Do you have any links?


----------



## Rader Sidetrack (Nov 30, 2011)

Here is one:
http://www.bee-bus.com/


----------



## Harley Craig (Sep 18, 2012)

Bee package and a cardboard funnels duct taped would work just fine unless you are mass producing them


----------



## capitalbeesupply (Jul 28, 2013)

Cyberman said:


> I can't find any suppliers for equipment to make bee packages. I need the screen boxes and especially the big square funnel you use to fill the screened boxes.
> Most bee supply companies focus on the equipment for raising bees.
> 
> Any links would be appreciated.


Are you looking for bulk box cages for shaking bulk bees into prior to loading package cages or are you looking for package cages? There are many different approaches package producers use so often the equipment is not standard. Some like to shake frame by frame through a funnel directly into package cages, some like to shake into bulk boxes first either frame by frame or with a box stand into a bulk box, then pour from there into double funnels to transfer into package cages, among about 5 other ways we've seen people do it. There is no problem making equipment it is just a matter of what/how you need to fit your operation. With regard to package cages many are moving away from the wood into the Bee Busses...there are a lot of positives and some negatives with it...some of how you proceed with cages is how your raising or sourcing queens (the types of cages they are in, etc)


Rich
Capital Bee Supply
Manufacturers and Purveyors of Fine Beekeeping Equipment
Columbus, WI


----------



## Cyberman (Aug 23, 2016)

Rader Sidetrack said:


> Here is one:
> http://www.bee-bus.com/


Thanks for the link, but its just for bee buses. I am looking for the funnel that the professionals use to dump bees into the screen 3 LB packages. Maybe there is a funnel in the food industry designed for something else that will work. I don't really want to build one. I don't mind spending money, its what a hobby is for. LOL


----------



## Rader Sidetrack (Nov 30, 2011)

I was responding to your request for ....

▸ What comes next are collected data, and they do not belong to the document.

(** * The elapsed-time Timer of the Productivity Tracker front end

    A shallow embedding of [class Timer] (static/js/timer.js) together with
    the [LocalStorage] helper it persists itself through (main.js), and the
    properties of the timer state machine proved over that embedding.

    Conventions of the embedding.
    - Numbers the timer handles are epoch milliseconds and their
      differences; they are exact integers, modelled as [Z].
    - [null] is [None]; a task id is a string or [null].
    - Methods are statements of a small state-and-exception monad over the
      page, [M]; [try]/[catch] is [try_catch].
    - A JavaScript handler runs to completion; [Date.now()] is read from the
      world's [clock], which is set when an event is delivered and does not
      move while its handler runs.
    - [setInterval] hands out fresh handles and registers them in the
      world's [scheduled] set; [clearInterval] removes them; the browser
      fires only registered intervals.
    - The callbacks given to the constructor are collaborators of the timer:
      a call is recorded in the world's [sink] and does not touch the
      timer.  The default tick handler, which is code of the class, is
      embedded as written.
    - [window.localStorage] is a finite map from keys to stored strings.  A
      stored string is the JSON text of a snapshot record, which
      [JSON.parse] reads back as written, or non-empty text on which
      [JSON.parse] throws, or the empty string, which is falsy. *)

From Stdlib Require Import ZArith Ascii String List Lia.
From Stdlib Require Import DecimalString DecimalPos DecimalZ.
From stdpp Require Import base gmap strings.

Local Open Scope string_scope.
Local Open Scope Z_scope.
Local Open Scope list_scope.

(** ** Data *)

(** The fields of a [Timer] object that the class itself assigns. *)
Record Timer := mkTimer {
  startTime : option Z;
  elapsedTime : Z;
  isRunning : bool;
  interval : option positive;
  taskId : option string
}.

(** The record written by [saveState]. *)
Record Snapshot := mkSnapshot {
  snap_startTime : option Z;
  snap_elapsedTime : Z;
  snap_isRunning : bool;
  snap_taskId : option string;
  snap_timestamp : Z
}.

(** A string held by [localStorage]. *)
Inductive Item :=
| ItemJSON (s : Snapshot)   (* [JSON.stringify] of a snapshot record *)
| ItemCorrupt               (* non-empty text that [JSON.parse] rejects *)
| ItemEmpty.                (* the empty string *)

(** [ToBoolean] of a stored string: only the empty string is falsy. *)
Definition item_truthy (i : Item) : bool :=
  match i with
  | ItemEmpty => false
  | _ => true
  end.

(** [window.localStorage]: every access throws when it is unavailable. *)
Record Storage := mkStorage {
  available : bool;
  items : gmap string Item
}.

(** Calls received by the notification callbacks. *)
Inductive Notification :=
| NTick (elapsed : Z)
| NStart (task : option string)
| NStop (task : option string) (total : Z)
| NPause (task : option string) (elapsed : Z).

(** The page the timer lives in. *)
Record World := mkWorld {
  timer : Timer;
  storage : Storage;
  scheduled : gset positive;      (* intervals registered with the browser *)
  next_handle : positive;         (* the handle [setInterval] returns next *)
  clock : Z;                      (* what [Date.now()] returns *)
  display : option string;        (* [displayElement.textContent], if an element was given *)
  custom_onTick : bool;           (* was [options.onTick] given? *)
  sink : list Notification;       (* callback invocations, oldest first *)
  console : list string           (* [console.warn] output, oldest first *)
}.

Definition with_timer (t : Timer) (w : World) : World :=
  mkWorld t (storage w) (scheduled w) (next_handle w) (clock w)
          (display w) (custom_onTick w) (sink w) (console w).

Definition with_clock (c : Z) (w : World) : World :=
  mkWorld (timer w) (storage w) (scheduled w) (next_handle w) c
          (display w) (custom_onTick w) (sink w) (console w).

(** ** Statements: state and exceptions *)

Inductive outcome (A : Type) :=
| Normal (a : A)
| Thrown (e : string).
Arguments Normal {A} a.
Arguments Thrown {A} e.

Definition M (A : Type) : Type := World -> outcome A * World.

Definition ret {A} (a : A) : M A := fun w => (Normal a, w).

Definition bind {A B} (c : M A) (k : A -> M B) : M B :=
  fun w => match c w with
           | (Normal a, w') => k a w'
           | (Thrown e, w') => (Thrown e, w')
           end.

Definition throw {A} (e : string) : M A := fun w => (Thrown e, w).

Definition try_catch {A} (body : M A) (handler : string -> M A) : M A :=
  fun w => match body w with
           | (Normal a, w') => (Normal a, w')
           | (Thrown e, w') => handler e w'
           end.

Notation "'let*' x ':=' c 'in' k" := (bind c (fun x => k))
  (at level 10, x name, c at level 100, k at level 200).
Notation "c ';;' k" := (bind c (fun _ => k))
  (at level 100, k at level 200, right associativity).

Definition this : M Timer := fun w => (Normal (timer w), w).

Definition assign (f : Timer -> Timer) : M unit :=
  fun w => (Normal tt, with_timer (f (timer w)) w).

Definition set_startTime (v : option Z) (t : Timer) : Timer :=
  mkTimer v (elapsedTime t) (isRunning t) (interval t) (taskId t).
Definition set_elapsedTime (v : Z) (t : Timer) : Timer :=
  mkTimer (startTime t) v (isRunning t) (interval t) (taskId t).
Definition set_isRunning (v : bool) (t : Timer) : Timer :=
  mkTimer (startTime t) (elapsedTime t) v (interval t) (taskId t).
Definition set_interval (v : option positive) (t : Timer) : Timer :=
  mkTimer (startTime t) (elapsedTime t) (isRunning t) v (taskId t).
Definition set_taskId (v : option string) (t : Timer) : Timer :=
  mkTimer (startTime t) (elapsedTime t) (isRunning t) (interval t) v.

(** ** JavaScript values *)

(** [ToNumber]: [null] is [0]. *)
Definition toNumber (v : option Z) : Z := default 0 v.

(** [ToBoolean] of a number or [null]: [null] and [0] are falsy. *)
Definition truthy (v : option Z) : bool :=
  match v with
  | Some z => negb (z =? 0)
  | None => false
  end.

(** [Number.prototype.toString] on an integer. *)
Definition Number_toString (z : Z) : string :=
  NilEmpty.string_of_int (Z.to_int z).

(** [String.prototype.padStart] with a one-character filler. *)
Definition padStart (target : nat) (fill : ascii) (s : string) : string :=
  if (target <=? String.length s)%nat then s
  else string_of_list_ascii (repeat fill (target - String.length s)) +:+ s.

(** ** The browser *)

Definition Date_now : M Z := fun w => (Normal (clock w), w).

Definition console_warn (msg : string) : M unit :=
  fun w => (Normal tt,
            mkWorld (timer w) (storage w) (scheduled w) (next_handle w) (clock w)
                    (display w) (custom_onTick w) (sink w) (console w ++ [msg])).

Definition notify (n : Notification) : M unit :=
  fun w => (Normal tt,
            mkWorld (timer w) (storage w) (scheduled w) (next_handle w) (clock w)
                    (display w) (custom_onTick w) (sink w ++ [n]) (console w)).
(** * velour/bridge: the relay engine, its correlation log and the Telegram
      event mapping, embedded from the Go sources.

    - [chat]     : the event and message types of package chat;
    - [bridge]   : src/bridge/bridge.go (log, fan-out, relay, local sends,
                   the poll / mux / recv goroutines and Close);
    - [telegram] : chatEvent and chatUser of src/telegram/channel.go;
    - [bridge_more]   : vocabulary for further properties of the Bridge;
    - [telegram_more] : biggestPhoto, the loop of poll, getMediaURL and
                        the queue of a channel of the Telegram client;
    - [chat0], [irc]  : User.DisplayName of src/unnamed/part_002, and next
                        and channel.Send of src/chat/irc/client.go. *)

From Stdlib Require Import ZArith String Ascii DecimalString DecimalPos DecimalZ.
From Stdlib Require Import Sorted.
From stdpp Require Import base decidable option list sets strings.

(** ** Package strconv: decimal printing of integers and its inverse *)
Module strconv.

Definition Itoa (z : Z) : string := NilZero.string_of_int (Z.to_int z).

Definition Atoi (s : string) : option Z :=
  option_map Z.of_int (NilZero.int_of_string s).

End strconv.

(** ** Package chat *)
Module chat.

Definition MessageID := string.
Definition UserID := string.

(** chat.User as bridge.go and telegram/channel.go build it. *)
Record User := mkUser {
  User_ID : UserID;
  User_Nick : string;
  User_FullName : string;
  User_DisplayName : string;
  User_PhotoURL : string
}.

Record Message := mkMessage {
  Message_ID : MessageID;
  Message_From : User;
  Message_Text : string
}.

Definition zeroUser : User := mkUser "" "" "" "" "".
Definition zeroMessage : Message := mkMessage "" zeroUser "".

>> I need the screen boxes 

As far as the funnel, why don't you contact Charlie at Bee-Bus and tell him what you have in mind. While he may not sell the funnels, he is in a good position to know who does.


----------



## robirot (Mar 26, 2017)

Hi

I'm from Germany here we often use the Ikea Dokument trash can (https://m.ikea.com/us/en/catalog/products/art/80153254/) just rip a square Board wich fits inside the the basket and drill one hole of 75 mm (3") into it. 75 mm is the standard diameter for the funnel and 500g buckets with a rim sit perfectly in the hole as feeders.

For the Queen cage, you put 4 nails in the board so that you can slip the cage in between them. Fix it in place with a strip of duct tape if they get transported.

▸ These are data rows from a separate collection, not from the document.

Lemma X9_witness :
  train_inv (heap demo_world) demo_model demo_optimizer
  ∧ Forall wf_sample demo_training_data
  ∧ Z.of_nat (length demo_training_data) = 60000%Z
  ∧ ∃ w' outs,
      train (make_loader demo_training_data) demo_model nn_CrossEntropyLoss
        demo_optimizer demo_world = Some (tt, w')
      ∧ stdout w' = stdout demo_world ++ outs
      ∧ prod_map Z.of_nat Z.of_nat <$> omap progress_of outs
        = [(64, 60000); (6464, 60000); (12864, 60000); (19264, 60000);
           (25664, 60000); (32064, 60000); (38464, 60000); (44864, 60000);
           (51264, 60000); (57664, 60000)]%Z.
Proof.
  split; [exact demo_train_inv|]. split; [exact demo_training_wf|].
  split; [exact demo_training_size|].
  destruct (X9_train_progress_lines demo_training_data demo_model demo_optimizer
              demo_world demo_train_inv demo_training_wf demo_training_size)
    as (w' & outs & E & Ho & _ & Hp).
  exists w', outs. split; [exact E|]. split; [exact Ho|exact Hp].
Defined.

Lemma X10_witness :
  train_inv (heap demo_world) demo_model demo_optimizer
  ∧ Forall wf_sample (dataset demo_loader)
  ∧ dataset demo_loader ≠ [] ∧ 0 < batch_size demo_loader
  ∧ ∃ w' outs,
      epochs_cell demo_loader demo_loader demo_model nn_CrossEntropyLoss
        demo_optimizer demo_world = Some (tt, w')
      ∧ stdout w' = stdout demo_world ++ outs
      ∧ omap epoch_no outs = seq 1 20
      ∧ last outs = Some (OutText "Done!").
Proof.
  split; [exact demo_train_inv|]. split; [exact demo_loader_wf|].
  split; [exact demo_loader_nonempty|]. split; [exact demo_loader_batch_size|].
  destruct (X10_epochs_cell_output demo_loader demo_loader demo_model demo_optimizer
              demo_world demo_train_inv demo_loader_wf demo_loader_wf
              demo_loader_nonempty demo_loader_batch_size)
    as (w' & outs & E & Ho & He & _ & Hl).
  exists w', outs. split; [exact E|]. split; [exact Ho|]. split; [exact He|exact Hl].
Defined.

Lemma X11_witness :
  train_inv (heap demo_world) demo_model demo_optimizer
  ∧ Forall wf_sample (dataset demo_loader)
  ∧ ∃ w', train demo_loader demo_model nn_CrossEntropyLoss demo_optimizer demo_world
          = Some (tt, w')
      ∧ dom (heap w') = dom (heap demo_world)
      ∧ files w' = files demo_world.
Proof.
  split; [exact demo_train_inv|]. split; [exact demo_loader_wf|].
  destruct (X11_train_frame demo_loader demo_model demo_optimizer demo_world
              demo_train_inv demo_loader_wf)
    as (w' & E & Hd & _ & _ & _ & _ & Hf).
  exists w'. split; [exact E|]. split; [exact Hd|exact Hf].
Defined.

Lemma X12_witness :
  0 < batch_size demo_loader
  ∧ concat ((λ Xy : Tensor Q * list nat, Xy.2) <$> loader_iter demo_loader)
    = snd <$> dataset demo_loader
  ∧ length (loader_iter demo_loader) = loader_len demo_loader.
Proof.
  split; [exact demo_loader_batch_size|].
  destruct (X12_loader_covers_dataset demo_loader demo_loader_batch_size)
    as (Hl & _ & Hn & _).
  split; [exact Hl|exact Hn].
Defined.

Lemma X13_witness :
  (∀ sd : gmap string (Tensor Q), unpickle (pickle sd) = Some sd)
  ∧ Forall wf_sample [demo_sample]
  ∧ [demo_sample] !! 0 = Some demo_sample
  ∧ ∃ w', cells_after_data None [demo_sample] [demo_sample] demo_world0
          = Some (tt, w')
      ∧ ∃ line, last (stdout w') = Some line.
Proof.
  split; [reflexivity|]. split; [exact demo_loader_wf|]. split; [reflexivity|].
  destruct (X13_cells_after_data_run None [demo_sample] [demo_sample] demo_sample
              demo_world0 (λ sd, eq_refl) demo_loader_wf demo_loader_wf eq_refl)
    as (w0 & m & w1 & opt & w2 & w' & ds & i & p & a & _ & _ & _ & E & Hrest).
  cbv zeta in Hrest. destruct Hrest as (_ & _ & _ & _ & _ & _ & Hl).
  exists w'. split; [exact E|]. exists (OutPredicted p a). exact Hl.
Defined.

Lemma X14_witness :
  (∀ sd : gmap string (Tensor Q), unpickle (pickle sd) = Some sd)
  ∧ arch (heap demo_world) demo_model
  ∧ [demo_sample] !! 0 = Some demo_sample ∧ wf_sample demo_sample
  ∧ ∃ w1 m' w2 w3 w4 line,
      save_cell demo_model demo_world = Some (tt, w1)
      ∧ load_cell w1 = Some (m', w2)
      ∧ predict_cell [demo_sample] m' w2 = Some (tt, w3)
      ∧ predict_cell [demo_sample] demo_model demo_world = Some (tt, w4)
      ∧ stdout w3 = stdout w2 ++ [line]
      ∧ stdout w4 = stdout demo_world ++ [line].
Proof.
  split; [reflexivity|]. split; [exact demo_arch|]. split; [reflexivity|].
  split; [exact demo_sample_wf|].
  exact (X14_restored_model_predicts_same [demo_sample] demo_model demo_world
           demo_sample (λ sd, eq_refl) demo_arch eq_refl demo_sample_wf).
Defined.

Lemma X16_witness :
  arch (heap demo_world) demo_model
  ∧ ∃ sd, state_dict demo_model demo_world = Some (sd, demo_world)
      ∧ dom sd = list_to_set names.
Proof.
  split; [exact demo_arch|].
  destruct (X16_state_dict_keys demo_model demo_world demo_arch)
    as (sd & E & Hd & _).
  exists sd. split; [exact E|exact Hd].
Defined.

Lemma X17_witness :
  arch (heap demo_world) demo_model
  ∧ Forall wf_sample (dataset demo_loader)
  ∧ dataset demo_loader ≠ [] ∧ 0 < batch_size demo_loader
  ∧ ∃ w' acc loss,
      test demo_loader demo_model nn_CrossEntropyLoss demo_world = Some (tt, w')
      ∧ stdout w' = stdout demo_world ++ [OutTestError acc loss]
      ∧ (0 <= acc <= 100)%Q.
Proof.
  split; [exact demo_arch|]. split; [exact demo_loader_wf|].
  split; [exact demo_loader_nonempty|]. split; [exact demo_loader_batch_size|].
  destruct (X17_accuracy_range (λ _ _, 0%Q) demo_loader demo_model demo_world
              demo_arch demo_loader_wf demo_loader_nonempty demo_loader_batch_size)
    as (w' & acc & loss & E & Ho & Hr & _).
  exists w', acc, loss. split; [exact E|]. split; [exact Ho|exact Hr].
Defined.
(** * A shallow embedding of [PathTracker] and [calculate_speed]
      from src/patitos/visionPatitos.py, and of the script around them.

    Modelling choices:
    - A Python [dict] keyed by integers is an association list kept in
      insertion order ([dict]); assignment to an existing key keeps its
      position, assignment to a new key appends it, [del] removes it and
      raises [KeyError] when the key is missing.
    - Exceptions ([KeyError], [IndexError], numpy's [ValueError] and
      [TypeError]) are the [None] of an option monad.
    - An observation (the tuple [(cx, cy, conf, cls)]) is a tuple of Python
      integers, a [list Z]; [detection[:2]] is [firstn 2].  The tracker
      stores observations as they are and reads them only to fill the
      distance matrix.
    - The float64 entries of the distance matrix, the computation of an
      entry by numpy, and the comparisons made on entries ([np.argmin] and
      the test [< 100]) are left abstract: they are the fields of a
      [DistModel], and the tracker is defined for every model.  Nothing
      below depends on how numpy converts, wraps around, rounds or
      overflows, nor on which operands make it raise.  Where a property
      needs the comparison to behave as IEEE 754 comparison does, the laws
      [DistLaws] are assumed; [exact_model] is an instance used to run
      examples. *)


From Stdlib Require Import List ZArith Lia Bool Arith Sorting.Sorted Reals Lra.
Import ListNotations.

Open Scope Z_scope.

(* ------------------------------------------------------------------ *)
(** ** Option monad for Python exceptions *)

Definition obind {A B} (m : option A) (f : A -> option B) : option B :=
  match m with Some x => f x | None => None end.

Notation "'let*' x ':=' m 'in' f" := (obind m (fun x => f))
  (at level 200, x name, m at level 100, f at level 200).

Fixpoint mapM {A B} (f : A -> option B) (l : list A) : option (list B) :=
  match l with
  | [] => Some []
  | x :: r => let* y := f x in let* ys := mapM f r in Some (y :: ys)
  end.

(* ------------------------------------------------------------------ *)
(** ** Python dicts with integer keys *)

Definition dict (V : Type) := list (nat * V).

(** [d[k]] *)
Fixpoint dict_get {V} (k : nat) (d : dict V) : option V :=
  match d with
  | [] => None
  | (k', v) :: r => if Nat.eqb k k' then Some v else dict_get k r
  end.

(** [d[k] = v] *)
Fixpoint dict_set {V} (k : nat) (v : V) (d : dict V) : dict V :=
  match d with
  | [] => [(k, v)]
  | (k', v') :: r => if Nat.eqb k k' then (k, v) :: r else (k', v') :: dict_set k v r
  end.

(** [del d[k]] *)
Fixpoint dict_del {V} (k : nat) (d : dict V) : option (dict V) :=
  match d with
  | [] => None
  | (k', v') :: r =>
      if Nat.eqb k k' then Some r
      else let* r' := dict_del k r in Some ((k', v') :: r')
  end.

Definition keys {V} (d : dict V) : list nat := map fst d.

(** [l[-1]] *)
Fixpoint last_opt {A} (l : list A) : option A :=
  match l with
  | [] => None
  | [x] => Some x
  | _ :: r => last_opt r
  end.

(** [l.pop(i)] for a valid index [i] *)
Fixpoint remove_at {A} (i : nat) (l : list A) : list A :=
  match l, i with
  | [], _ => []
  | _ :: r, O => r
  | x :: r, S i' => x :: remove_at i' r
  end.

(* ------------------------------------------------------------------ *)
(** ** Observations and distances *)

Definition obs := list Z.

If you can't find a funnel, the funnel can either be round or square. Round is totally fine if you use single combs and shake/brush the bees of.

The funnel can either be made out of metall or phenolic board.


----------



## gambler2200 (Jan 24, 2018)

Hi,

Here is a link to dimensions for bee box. I hope this is what you are looking for!

http://www.eac-quality.net/fileadmi...666-2010__Package_bee_box_-_Specification.pdf


----------



## orthoman (Feb 23, 2013)

Woodlynn Brand beekeeping supplies also builds screened cages. Won’t be on their web site so call them or email them directly.


----------



## RayMarler (Jun 18, 2008)

Rader Sidetrack said:


> Here is one:
> http://www.bee-bus.com/


That link no longer works. I've found the new link that works here...

http://bee-pros.com/

Web page gives contact number to call for orders or information...
Charles Linder @ 618-662-8165

Those look like interesting bulk bee transport cages. There is a demonstration video on the web site and a couple more on YouTube.


----------



## rwurster (Oct 30, 2010)

If I remember right the stock they used on my first packages was 3/8 with 1/2 inch crow staples. The mesh was approximate to #8 hardware cloth. I used the mesh in them to make vented tops for nucs when I transport them. Show us what you come up with as far as jigs and finished products Cyberman, Im interested :thumbsup:


----------



## odfrank (May 13, 2002)

https://www.youtube.com/watch?v=VLEBYFQgeyQ


----------



## rwurster (Oct 30, 2010)

Now those are some slick plastic packages :applause:

:thumbsup::thumbsup:


----------



## coopermaple (Aug 30, 2009)

We used these last year. They worked great. Easy for our customers to install.


----------



## odfrank (May 13, 2002)

I was told Olivarez is going to the plastic cages and will not take back wooden ones for recycling.


----------



## Qvox (May 21, 2015)

RayMarler said:


> That link no longer works. I've found the new link that works here...
> 
> http://bee-pros.com/
> 
> ...


The website says the sell them by the pallet. So, what's the per unit cost?


----------